■ What to do
Write out the line that contains "rewrite E in" and every line after it through the end of the entries, exactly as given and with no other lines.

■ Data section

(** C9. However the goroutines are scheduled, once each has taken its four steps the
    command is done, and its outcome is that of the registry: the delegations of every
    vault, those of one vault together and in the order of the queries, vaults in any
    order and as often as they are listed; or an error that the registry gave for some
    vault, never the cancellation that follows it; or the error of the CSV; or the panic of a
    token ID of more than 256 bits that the registry gave. *)
Theorem command_correct {A} `{EthAddress A, EthCommon, IDelegationRegistry A} src (vaults : list A) schedule Marshal :
  AddressPerLine src = Ret vaults →
  (∀ i, (i < length vaults)%nat → (4 ≤ steps_of i schedule)%nat) →
  match fetchDelegationsAndExportCSV src schedule Marshal with
  | Ret out => Marshal out = true ∧ ∃ order ls, order ≡ₚ vaults ∧
      Forall2 (λ v l, delegations_of v = Ret l) order ls ∧ out = concat ls
  | Fail e => (∃ v, v ∈ vaults ∧ delegations_of v = Fail e) ∨
      e = MarshalErr ∧ Forall (λ v, ∃ l, delegations_of v = Ret l) vaults
  | Panic => ∃ v, v ∈ vaults ∧ delegations_of v = Panic
  end.
Proof.
  intros Hsrc Hsteps. unfold fetchDelegationsAndExportCSV. rewrite Hsrc. cbn [map_err mbind outcome_mbind].
  pose proof (run_finished vaults schedule Hsteps) as Hf. set (st := run (start vaults) schedule) in *.
  destruct (run_inv _ _ schedule (start_inv vaults)) as [Hv Ht (order & ls & Hp & Hl & Hd) He Hc].
  fold st in Hv, Ht, Hp, Hd, He, Hc. unfold export.
  destruct (crashed st) eqn:Ec; [by apply Hc|]. destruct Hf as [Hf|]; [|done].
  destruct (group_err st) as [e|]; [left; by apply He|].
  assert (omap appended (threads st) = vaults) as Happ.
  { rewrite <-Hv. unfold finished in Hf. clear -Ht Hf. induction Ht as [|[v g] l Hg _ IH]; [done|].
    apply Forall_cons in Hf as [Hfg Hf]. simpl. destruct g; [done| |by destruct Hg]. simpl. f_equal. by apply IH. }
  rewrite Happ in Hp. destruct (Marshal (vaultDelegates st)) eqn:Em; [split; [done|]; by exists order, ls|].
  right. split; [done|]. rewrite <-Hp. clear -Hl. induction Hl; constructor; eauto.
Qed.

(** ** Examples *)

#[local] Existing Instance EthProto.common.

#[local] Instance toy_address : EthAddress string := {
  IsHexAddress s := HasPrefix "0x" s;
  HexToAddress s := s;
  Hex s := s;
}.

(** One vault with a delegation of each kind, one with none, one that fails. *)
#[local] Instance toy_registry : IDelegationRegistry string := {
  GetDelegatesForAll v := if decide (v = "0xbad") then None else Some (if decide (v = "0x1") then ["0xa"] else []);
  GetContractLevelDelegations v := Some (if decide (v = "0x1") then [mkContract "0xc" "0xb"] else []);
  GetTokenLevelDelegations v := Some (if decide (v = "0x1") then [mkToken "0xd" 42 "0xe"] else []);
}.

Definition toy_delegations : list (Delegation string) :=
  [mkDelegation "0x1" "0xa" no_address no_token; mkDelegation "0x1" "0xb" (mkNullable "0xc" true) no_token;
   mkDelegation "0x1" "0xe" (mkNullable "0xd" true) (mkNullable 42 true)].

(** The scheduler interleaves the two vaults; then the bad vault fails first and the good
    one is cancelled. *)
Definition interleaved : list (nat * bool) :=
  [(0, false); (1, false); (1, true); (0, false); (1, false); (1, false); (0, false); (0, false)]%nat.

Lemma command_correct_witness :
  fetchDelegationsAndExportCSV (mkReader (print_lines false ["0x1"; ""; "0x2"]) false) interleaved (λ _, true) = Ret toy_delegations ∧
  (fetchDelegationsAndExportCSV (mkReader (print_lines true ["0xbad"; "0x1"]) false)
    ([(1, false); (0, false); (1, true)] ++ interleaved)%nat (λ _, true) = Fail (QueryErr 0)) ∧
  ∃ order ls, order ≡ₚ ["0x1"; "0x2"] ∧ Forall2 (λ v l, delegations_of v = Ret l) order ls ∧ toy_delegations = concat ls.
Proof.
  assert (fetchDelegationsAndExportCSV (mkReader (print_lines false ["0x1"; ""; "0x2"]) false) interleaved (λ _, true) = Ret toy_delegations)
    as E by by vm_compute.
  split; [exact E|]. split; [by vm_compute|].
  pose proof (command_correct (mkReader (print_lines false ["0x1"; ""; "0x2"]) false) ["0x1"; "0x2"] interleaved (λ _, true)) as W.
  rewrite E in W. apply W; [by vm_compute|]. intros [|[|i]] Hi; [by vm_compute; lia..|simpl in Hi; lia].
Defined.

■ The completed task
  rewrite E in W. apply W; [by vm_compute|]. intros [|[|i]] Hi; [by vm_compute; lia..|simpl in Hi; lia].
Defined.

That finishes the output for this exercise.